Edukasi dan Kolaborasi, Kunci Lindungi Perempuan dan Anak dari Kekerasan
Oleh : Redaksi
Sabtu | 28-12-2024 | 12:44 WIB
veronica-tan.jpg
Wamen PPPA, Veronica Tan, dalam seminar nasional yang bertajuk 'Memperkuat Otoritas Negara dalam Pencegahan Kekerasan terhadap Perempuan dan Anak.' (KemenPPPA)

BATAMTODAY.COM, Jakarta - Upaya pemberdayaan dan perlindungan perempuan serta anak kembali ditekankan oleh Wakil Menteri Pemberdayaan Perempuan dan Perlindungan Anak (Wamen PPPA), Veronica Tan, dalam seminar nasional yang bertajuk 'Memperkuat Otoritas Negara dalam Pencegahan Kekerasan terhadap Perempuan dan Anak.'

Wamen PPPA menyoroti pentingnya Ruang Bersama Indonesia (RBI), sebuah platform edukasi yang diluncurkan oleh Kemen PPPA pada 22 Desember 2024, sebagai ruang untuk mendorong perempuan berani bersuara melawan kekerasan.

"RBI diharapkan menjadi wadah kebersamaan, gotong royong, dan edukasi untuk perempuan.
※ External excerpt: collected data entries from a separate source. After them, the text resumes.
(** * CLI_agent: orchestration and decision logic

    A shallow embedding of the decision logic of the coding-agent
    repository (src/agents/code_agent.py, src/agents/reviewer_agent.py,
    src/agents/issue_processor.py, src/github/client.py) together with
    the properties stated for it.

    Conventions.
    - A Python [str] is a [string] of 8-bit characters; only the ASCII
      letters have a case.
    - A Python [dict] decoded from JSON is an association list
      [list (string * json)] read with [dict_get] (first binding wins,
      the decoder keeps one binding per key).
    - A Python [set] of label names is a [gset string].
    - Code that can raise returns a [result]; [try ... except Exception]
      is [try_except]. *)

From Stdlib Require Import ZArith List Ascii String DecimalString Bool Lia.
From Stdlib Require DecimalPos DecimalZ.
From stdpp Require Import base option list gmap strings.

Set Warnings "-register-all".
Local Open Scope string_scope.

(** ** Python strings *)
Module PyStr.

Definition is_upper (c : ascii) : bool :=
  let n := N_of_ascii c in (65 <=? n)%N && (n <=? 90)%N.

Definition is_lower (c : ascii) : bool :=
  let n := N_of_ascii c in (97 <=? n)%N && (n <=? 122)%N.

Definition is_digit (c : ascii) : bool :=
  let n := N_of_ascii c in (48 <=? n)%N && (n <=? 57)%N.

Definition lower_char (c : ascii) : ascii :=
  if is_upper c then ascii_of_N (N_of_ascii c + 32) else c.

(** [s.lower()] *)
Fixpoint lower (s : string) : string :=
  match s with
  | EmptyString => EmptyString
  | String c s' => String (lower_char c) (lower s')
  end.

(** [s.startswith(p)] *)
Fixpoint startswith (p s : string) : bool :=
  match p, s with
  | EmptyString, _ => true
  | String a p', String b s' => Ascii.eqb a b && startswith p' s'
  | String _ _, EmptyString => false
  end.

(** [needle in s] *)
Fixpoint contains (needle s : string) : bool :=
  startswith needle s ||
  match s with
  | EmptyString => false
  | String _ s' => contains needle s'
  end.

(** [s.endswith(suf)] *)
Fixpoint endswith (suf s : string) : bool :=
  String.eqb suf s ||
  match s with
  | EmptyString => false
  | String _ s' => endswith suf s'
  end.

(** [s[:n]] *)
Fixpoint take (n : nat) (s : string) : string :=
  match n, s with
  | S n', String c s' => String c (take n' s')
  | _, _ => EmptyString
  end.

(** [s[n:]] *)
Fixpoint drop (n : nat) (s : string) : string :=
  match n, s with
  | S n', String _ s' => drop n' s'
  | _, _ => s
  end.

(** [s[:-1]] *)
Fixpoint drop_last (s : string) : string :=
  match s with
  | EmptyString => EmptyString
  | String c EmptyString => EmptyString
  | String c s' => String c (drop_last s')
  end.

(** [s.lstrip(chars)], the character set given by its test *)
Fixpoint lstrip_by (f : ascii -> bool) (s : string) : string :=
  match s with
  | EmptyString => EmptyString
  | String a s' => if f a then lstrip_by f s' else s
  end.

(** [s.rstrip(chars)] *)
Fixpoint rstrip_by (f : ascii -> bool) (s : string) : string :=
  match s with
  | EmptyString => EmptyString
  | String a s' =>
      match rstrip_by f s' with
      | EmptyString => if f a then EmptyString else String a EmptyString
      | r => String a r
      end
  end.

(** [s.strip(c)] for a one-character set *)
Definition strip (c : ascii) (s : string) : string :=
  rstrip_by (fun a => Ascii.eqb a c) (lstrip_by (fun a => Ascii.eqb a c) s).

(** [c.isspace()] on the first 256 code points: tab to carriage return
    (9-13), the four separators 28-31, blank, next line (133) and the
    no-break space (160). *)
Definition is_space (c : ascii) : bool :=
  let n := N_of_ascii c in
  ((9 <=? n)%N && (n <=? 13)%N) || ((28 <=? n)%N && (n <=? 32)%N)
  || (n =? 133)%N || (n =? 160)%N.

(** [s.strip()] *)
Definition strip_ws (s : string) : string :=
  rstrip_by is_space (lstrip_by is_space s).

(** [s.replace(a, b)] for single characters *)
Fixpoint replace_char (a b : ascii) (s : string) : string :=
  match s with
  | EmptyString => EmptyString
  | String c s' => String (if Ascii.eqb c a then b else c) (replace_char a b s')
  end.
(** * Response rendering and interactive-data pipeline

    A shallow embedding of the chat-message renderer
    (frontend/components/ChatMessage: code-block classification, the
    automatic-execution gate, the table extractor, the query-execution
    coordinator), of the SQL complexity scorer (SqlRenderer) and of the
    data visualizer (numeric-column inference, CSV export).

    Modelling conventions.
    - A JavaScript string is a [string]: a sequence of 8-bit code units.
      The case mappings and the white-space class are those of the ASCII
      range; text with code units beyond 0x7F is carried along unchanged.
    - A JavaScript number is a [number]: NaN, the two infinities, or a
      finite value kept as the exact rational it denotes.
    - [any]-typed values are [JsVal]; objects are association lists in
      insertion order.
    - Code that may throw lives in the [completion] monad. *)

From Stdlib Require Import Bool Arith ZArith QArith Qabs Lia List.
From Stdlib Require Import Ascii String.
Import ListNotations.

Close Scope Q_scope.
Open Scope string_scope.

(** ** JavaScript string primitives *)

Module JsString.

Definition char_code (c : ascii) : nat := nat_of_ascii c.

Definition between (lo hi : nat) (c : ascii) : bool :=
  (lo <=? char_code c)%nat && (char_code c <=? hi)%nat.

Definition is_upper : ascii -> bool := between 65 90.
Definition is_lower : ascii -> bool := between 97 122.
Definition is_digit : ascii -> bool := between 48 57.

(** [\w] of a regular expression: [A-Za-z0-9_]. *)
Definition is_word (c : ascii) : bool :=
  is_upper c || is_lower c || is_digit c || Ascii.eqb c "_".

(** White space and line terminators stripped by [String.prototype.trim]:
    TAB, LF, VT, FF, CR and SPACE. *)
Definition is_space (c : ascii) : bool :=
  between 9 13 c || Ascii.eqb c " ".

Definition upper_char (c : ascii) : ascii :=
  if is_lower c then ascii_of_nat (char_code c - 32) else c.

Definition lower_char (c : ascii) : ascii :=
  if is_upper c then ascii_of_nat (char_code c + 32) else c.

Fixpoint map_chars (f : ascii -> ascii) (s : string) : string :=
  match s with
  | EmptyString => EmptyString
  | String c r => String (f c) (map_chars f r)
  end.

Definition toUpperCase : string -> string := map_chars upper_char.
Definition toLowerCase : string -> string := map_chars lower_char.

(** [s.startsWith(p)] *)
Fixpoint startsWith (s p : string) {struct p} : bool :=
  match p, s with
  | EmptyString, _ => true
  | String a p', String b s' => Ascii.eqb a b && startsWith s' p'
  | String _ _, EmptyString => false
  end.

(** [s.includes(p)] *)
Fixpoint includes (s p : string) : bool :=
  startsWith s p ||
  match s with
  | EmptyString => false
  | String _ r => includes r p
  end.

Fixpoint trimStart (s : string) : string :=
  match s with
  | EmptyString => EmptyString
  | String c r => if is_space c then trimStart r else s
  end.

Fixpoint trimEnd (s : string) : string :=
  match s with
  | EmptyString => EmptyString
  | String c r =>
      match trimEnd r with
      | EmptyString => if is_space c then EmptyString else String c EmptyString
      | r' => String c r'
      end
  end.

(** [s.trim()] *)
Definition trim (s : string) : string := trimEnd (trimStart s).

Definition all_chars (p : ascii -> bool) (s : string) : bool :=
  forallb p (list_ascii_of_string s).

(** [parts.join(sep)] on an array of strings. *)
Fixpoint join (sep : string) (parts : list string) : string :=
  match parts with
  | [] => ""
  | [x] => x
  | x :: rest => x ++ sep ++ join sep rest
  end.

(** [s.split(sep)] for a one-character separator. *)
Fixpoint split (sep : ascii) (s : string) : list string :=
  match s with
  | EmptyString => [""]
  | String c r =>
      if Ascii.eqb c sep then "" :: split sep r
      else match split sep r with
           | [] => [String c ""]
           | x :: xs => String c x :: xs
           end
  end.

(** When the test of a prefix succeeds, the remainder after it. *)
Fixpoint stripPrefix (p s : string) : option string :=
  match p, s with
  | EmptyString, _ => Some s
  | String a p', String b s' =>
      if Ascii.eqb a b then stripPrefix p' s' else None
  | String _ _, EmptyString => None
  end.

(** Two characters are the same up to letter case. *)
Definition same_letter (a b : ascii) : bool :=
  Ascii.eqb a b
  || (is_lower a && Ascii.eqb b (upper_char a))
  || (is_upper a && Ascii.eqb b (lower_char a)).

(** Two strings are equal when case is ignored. *)
Fixpoint ci_equal (s t : string) : bool :=
  match s, t with
  | EmptyString, EmptyString => true
  | String a s', String b t' => same_letter a b && ci_equal s' t'
  | _, _ => false
  end.

End JsString.

Import JsString.

(** ** Code-block classifier (ChatMessage, [code] renderer) *)

Inductive Kind := KSql | KDiagram | KGeneric | KPlain.

(** The longest run of [\w] characters at the head of a string. *)
Fixpoint takeWord (s : string) : string :=
  match s with
  | EmptyString => EmptyString
  | String c r => if is_word c then String c (takeWord r) else EmptyString
  end.

(** [/language-(\w+)/.exec(cn)]: the first position where ["language-"] is
    followed by a word character; the group is the whole run of word
    characters found there. *)
Fixpoint exec_language (cn : string) : option string :=
  let here :=
    match stripPrefix "language-" cn with
    | Some rest =>
        match takeWord rest with
        | EmptyString => None
        | w => Some w
        end
    | None => None
    end in
  match here with
  | Some w => Some w
  | None =>
      match cn with
      | EmptyString => None
      | String _ r => exec_language r
      end
  end.

(** The branch taken by the [code] renderer: MermaidRenderer, SqlRenderer
    with its result area, the labelled dark box, or the inline [<code>]. *)
Definition classify (className : option string) : Kind :=
  let m := exec_language (match className with Some c => c | None => "" end) in
  let tagIs (name : string) :=
    match m with
    | Some t => String.eqb (toLowerCase t) name
    | None => false
    end in
  let isSql := tagIs "sql" in
  let isMongodb := tagIs "mongodb" in
  let isMermaid := tagIs "mermaid" in
  if isMermaid then KDiagram
  else if isSql || isMongodb then KSql
  else match m with
       | Some _ => KGeneric
       | None => KPlain
       end.

(** The class name the [code] renderer receives for a fence with language
    tag [t]: ["language-" + t], and none when the fence has no tag.  This
    is the convention of the markdown library that calls the renderer, the
    one the expression [/language-(\w+)/] is written for. *)
Definition classNameOfTag (tag : option string) : option string :=
  option_map (append "language-") tag.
Kami ingin perempuan lebih berani berkata 'tidak' saat hak mereka dilanggar," ujar Veronica, demikian dikutip laman KemenPPPA, Jumat (27/12/2024).

Selain RBI, Veronica juga menegaskan pentingnya kolaborasi lintas sektor untuk memperkuat implementasi regulasi perlindungan perempuan dan anak. Pemerintah telah menetapkan sejumlah payung hukum, seperti UU Penghapusan Kekerasan dalam Rumah Tangga, UU Perlindungan Anak, dan UU Tindak Pidana Kekerasan Seksual. Namun, menurut Veronica, efektivitas aturan ini bergantung pada kerja sama antara pemerintah, lembaga masyarakat, media, tokoh agama, dan berbagai pihak lainnya.

Dalam acara yang sama, Menteri Agama Nasaruddin Umar menyerukan penghentian praktik Pemotongan dan Pelukaan Genitalia Perempuan (P2GP) atau sunat perempuan, yang sering dilakukan atas nama agama. Nasaruddin menegaskan, tidak ada dalil agama yang mewajibkan sunat perempuan, dan praktik ini justru berpotensi menimbulkan penderitaan.

"Mari kita hentikan praktik yang menyiksa perempuan atas nama agama. Agama tidak pernah mewajibkan hal itu," tegas Nasaruddin.

Pendiri Yayasan Puan Amal Hayati, Sinta Nuriyah Wahid, mengapresiasi diterbitkannya Peraturan Pemerintah Nomor 28 Tahun 2024 yang melarang sunat perempuan. Namun, ia menyoroti masih adanya tantangan besar, terutama di wilayah pedesaan. Survei yayasan menunjukkan praktik sunat perempuan masih marak dilakukan, dengan 45,8% dilakukan oleh tenaga medis dan 27,7% oleh dukun bayi.

"Kita masih menghadapi hambatan budaya yang kuat. Kerja sama semua pihak diperlukan untuk mengurangi angka P2GP," ujar Sinta.

Melalui edukasi, kolaborasi, dan regulasi yang kuat, pemerintah bersama masyarakat diharapkan dapat menciptakan lingkungan yang aman bagi perempuan dan anak. RBI menjadi langkah awal untuk membangun kesadaran dan pemberdayaan, serta menghapus praktik-praktik yang merugikan hak asasi manusia.